In any case, Psalm 22 stands as one of the most remarkable Messianic passages in Scripture, and its movement from suffering to victory beautifully anticipates both the Cross and the Resurrection.

Thank you for such a thoughtful contribution to the discussion.

Jeffrey Ludwig's avatar

Beautiful message!! Thank you. I needed to read this.

The Rev. Dr. Ronald Moore's avatar

Thank you, Jeffrey.

I think that is one reason the Psalms continue to speak so powerfully across the centuries. They give voice to questions and struggles that every believer encounters sooner or later. We all have seasons when we wonder why God seems distant or silent.

Yet the testimony of Scripture is that God's silence is never His absence. He remains faithful even when we cannot see what He is doing.

I am glad the article arrived when you needed it. May the Lord strengthen your faith and grant you peace as you continue to trust in Him.

The Real Invitation's avatar

The name David (דָּוִד) literally means beloved. So who is that? The Psalms function as a dialogue between self with a projected outcome. And they are a lived experience where the text validates that experience. Reading it just provides a superficial connection. Yet they are attempting to take inner speech and show what it looks like when expressed.

The Rev. Dr. Ronald Moore's avatar

I agree that one of the enduring strengths of the Psalms is their honesty. They give voice to the inner life of faith—hope, fear, joy, grief, doubt, repentance, and trust—and in doing so they allow believers to recognize their own experience before God.

For that reason, the Psalms are more than words to be analyzed; they are prayers to be prayed and lived. When David cries, rejoices, laments, or praises, generations of believers find their own voices echoed in his.

At the same time, I would add that the Psalms are not merely reflections of human inner speech. They are also inspired Scripture, revealing both the heart of man and the character and purposes of God. They teach us not only how we feel, but how faith responds to those feelings.

That is one reason the Psalter has remained the prayer book of God's people for three thousand years.

The Real Invitation's avatar

In my life over the past number of years I have met many clergy. We sit and chat and I tell them about myself. They have no means to categorize me. They can look and see that I did not fall, have not sinned, nor even need to read the bible to experience what is written. I can't really say they are a lived experience unless I would know.

The Rev.

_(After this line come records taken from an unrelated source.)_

(** The loop: [before] is [chars[i - 1]], [l] is [chars[i..]]. *)
Fixpoint normalize_from (fuel : nat) (before : option Z) (l out : text) : text :=
  match fuel, l with
  | S fuel, c :: t =>
      if c =? 36
      then match dollar_amount t with
           | ([], _) => normalize_from fuel (Some c) t out
           | (num, rest) =>
               normalize_from fuel (last (take (length (c :: t) - length rest) (c :: t))) rest (out ++ num ++ of_string " dollars")
           end
      else if (c =? 44) && is_digit_opt before && is_digit_opt (head t)
      then normalize_from fuel (Some c) t out
      else
        let '(word, rest) := span is_ascii_alphabetic t in
        match (if (c =? 47) && negb (bool_decide (word = [])) then spoken_period (ascii_lower word) else None) with
        | Some rep =>
            let out := if bool_decide (last out = Some 32) then out else out ++ [32] in
            normalize_from fuel (last word) rest (out ++ rep)
        | None => normalize_from fuel (Some c) t (out ++ [c])
        end
  | _, _ => out
  end.

Definition normalize_numbers_for_tts (s : text) : text := normalize_from (length s) None s [].

(** [matches!(c, '.' | '?' | ',' | ';' | ':' | '…')] *)
Definition is_punct (c : Z) : bool := existsb (Z.eqb c) [46; 63; 44; 59; 58; 0x2026].

Definition calm (ch : Z) : Z :=
  if ch =? 33 then 46 else if existsb (Z.eqb ch) [42; 35; 95; 96] then 32 else ch.

Fixpoint collapse (prev_punct : bool) (l : text) : text :=
  match l with
  | [] => []
  | ch :: t =>
      let c := calm ch in
      if is_punct c && prev_punct then collapse prev_punct t else c :: collapse (is_punct c) t
  end.

Definition sanitize_for_tts (s : text) : text := trim (collapse false (normalize_numbers_for_tts s)).

(** *** Sentences *)

(** [matches!(c, '.' | '!' | '?' | '\n' | '…' | ';')] *)
Definition is_terminator (c : Z) : bool := existsb (Z.eqb c) [46; 33; 63; 10; 0x2026; 59].

(** [String::len], in bytes. *)
Definition byte_len (l : text) : Z := Zsum_with len_utf8 l.

(** The position after the first terminator. *)
Fixpoint sentence_end (i : nat) (l : text) : option nat :=
  match l with
  | [] => None
  | c :: t => if is_terminator c then Some (S i) else sentence_end (S i) t
  end.

(** The position of the white space after the first [early_words] words. *)
Fixpoint early_end (early_words words : nat) (in_word : bool) (i : nat) (l : text) : option nat :=
  match l with
  | [] => None
  | c :: t =>
      if is_whitespace c
      then if in_word
           then if (early_words <=? S words)%nat then Some i else early_end early_words (S words) false (S i) t
           else early_end early_words words false (S i) t
      else early_end early_words words true (S i) t
  end.

(** The channel to the engine: what was sent, and after how many texts it closes. *)
Record Sink : Type := MkSink { spoken : list text; closes_after : option nat }.

Definition send (t : text) (tx : Sink) : option Sink :=
  if match closes_after tx with Some n => (n <=? length (spoken tx))%nat | None => false end then None
  else Some (MkSink (spoken tx ++ [t]) (closes_after tx)).

(** The next piece of the buffer, if one is due. *)
Definition next_cut (early_words : nat) (first_done : bool) (buf : text) : option nat :=
  match sentence_end 0 buf with
  | Some n => Some n
  | None => match (if negb first_done && (0 <? early_words)%nat then early_end early_words 0 false 0 buf else None) with
            | Some n => Some n
            | None => if 160 <? byte_len buf then Some (length buf) else None
            end
  end.

(** [flush_sentences]: the remaining buffer, [first_done], the sink, and whether it is open. *)
Fixpoint flush_sentences (fuel early_words : nat) (first_done : bool) (buf : text) (tx : Sink)
    : option (text * bool * Sink * bool) :=
  match fuel with
  | O => None
  | S fuel =>
      match next_cut early_words first_done buf with
      | None => Some (buf, first_done, tx, true)
      | Some n =>
          match sanitize_for_tts (trim (take n buf)) with
          | [] => flush_sentences fuel early_words first_done (drop n buf) tx
          | trimmed => match send trimmed tx with
                       | None => Some (drop n buf, true, tx, false)
                       | Some tx => flush_sentences fuel early_words true (drop n buf) tx
                       end
          end
      end
  end.

(** *** The feeder task of [run_response] *)

Inductive TurnEvent :=
  | VoiceId (v : text)
  | Delta (d : text)
  | Done (full_answer : text)
  | Error (e : text).

Record Feeder : Type := MkFeeder {
  buf : text;
  full : text;
  first_done : bool;
  tts_open : bool;
  text_tx : Sink;
}.

Definition flush (early_words : nat) (f : Feeder) : option Feeder :=
  match flush_sentences (S (length (buf f))) early_words (first_done f) (buf f) (text_tx f) with
  | None => None
  | Some (b, d, tx, ok) => Some (MkFeeder b (full f) d ok tx)
  end.

Definition feed (early_words : nat) (d : text) (f : Feeder) : option Feeder :=
  let f := MkFeeder (buf f) (full f ++ d) (first_done f) (tts_open f) (text_tx f) in
  if tts_open f
  then flush early_words (MkFeeder (buf f ++ d) (full f) (first_done f) (tts_open f) (text_tx f))
  else Some f.

Fixpoint feed_events (early_words : nat) (rx : list TurnEvent) (f : Feeder) : option Feeder :=
  match rx with
  | [] => Some f
  | Delta d :: rx => match feed early_words d f with Some f => feed_events early_words rx f | None => None end
  | (Done _ | Error _) :: _ => Some f
  | VoiceId _ :: rx => feed_events early_words rx f
  end.

(** The texts handed to the engine and the complete answer. *)
Definition feeder (early_words : nat) (pending : option TurnEvent) (rx : list TurnEvent) (tx : Sink) : option (Sink * text) :=
  let first := match pending with Some (Delta d) => d | _ => [] end in
  match flush early_words (MkFeeder first first false true tx) with
  | None => None
  | Some f =>
      match feed_events early_words rx f with
      | None => None
      | Some f =>
          let tx := if tts_open f
                    then match trim (buf f) with [] => text_tx f | rest => default (text_tx f) (send rest (text_tx f)) end
                    else text_tx f in
          Some (tx, trim (full f))
      end
  end.

(** *** The voices of a call, keypad turns *)
Section voices.
(** [str::to_lowercase] *)
Variable lower : text -> text.

Definition voice_entry (entry : text) : option (text * text) :=
  match split_once 58 entry with
  | None => None
  | Some (lang, voice) =>
      let lang := lower (trim lang) in
      let voice := trim voice in
      if negb (bool_decide (lang = [])) && negb (bool_decide (voice = [])) then Some (lang, voice) else None
  end.

Definition parse_voice_map (raw : option text) : gmap text text :=
  match raw with
  | None => ∅
  | Some raw =>
      foldl (fun map entry => match voice_entry entry with Some (l, v) => <[l := v]> map | None => map end)
        ∅ (split_by (fun c => c =? 44) raw)
  end.
End voices.

(** [join(" ")] *)
Definition join_spaces (l : list text) : text :=
  match l with [] => [] | w :: ws => w ++ mjoin ((fun x => 32 :: x) <$> ws) end.

Definition format_dtmf_turn (digits : text) : text :=
  of_string "[The caller pressed these keys on their phone keypad: " ++
  join_spaces ((fun c => [c]) <$> digits) ++ of_string "]".
End tts_text.

(** ** Numbers and symbols *)
Section text_theorems.
Import unicode tts_text.

Abbreviation digits_of l := (List.filter is_ascii_digit l).

Lemma span_spec p l a b : span p l = (a, b) -> l = a ++ b /\ Forall (fun c => p c = true) a.
Proof.
  revert a b. induction l as [|c l IH]; intros a b; cbn; [by intros [= <- <-]|].
  destruct (p c) eqn:Hc; [|by intros [= <- <-]].
  destruct (span p l) as [a' b']. destruct (IH a' b' eq_refl) as [-> H]. intros [= <- <-]. split; [done|by constructor].
Qed.

Lemma digits_app a b : digits_of (a ++ b) = digits_of a ++ digits_of b.
Proof. apply List.filter_app. Qed.

Lemma digits_none a : Forall (fun c => is_ascii_digit c = false) a -> digits_of a = [].
Proof. induction 1 as [|c l Hc _ IH]; [done|]. cbn. by rewrite Hc. Qed.

Lemma digits_filter a : digits_of (digits_of a) = digits_of a.
Proof. induction a as [|c l IH]; [done|]. cbn. destruct (is_ascii_digit c) eqn:E; cbn; [by rewrite E, IH|done]. Qed.

(** A text without dollar sign. *)
Definition no_dollar (l : list Z) : Prop := Forall (fun c => (c =? 36) = false) l.

Lemma no_dollar_digits p l : (forall c, p c = true -> (c =? 36) = false) -> Forall (fun c => p c = true) l -> no_dollar l.
Proof. intros H Hl. eapply Forall_impl; [exact Hl|done]. Qed.

Lemma digit_not_dollar c : is_ascii_digit c = true -> (c =? 36) = false.
Proof. unfold is_ascii_digit. lia. Qed.

Lemma filtered (p : Z -> bool) l : Forall (fun c => p c = true) (List.filter p l).
Proof. induction l as [|c l IH]; cbn; [done|]. destruct (p c) eqn:E; [by constructor|done]. Qed.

Dr. Ronald Moore's avatar

As a pastor, I have found that every person arrives with a unique story, and God's work in each life often defies our expectations and categories. At the same time, I believe Scripture remains a gift to us because it reveals truths about both God and ourselves that we might otherwise miss.

Whether we come to the Psalms through study, prayer, suffering, or lived experience, they continue to speak across centuries because they address the deepest questions of the human heart.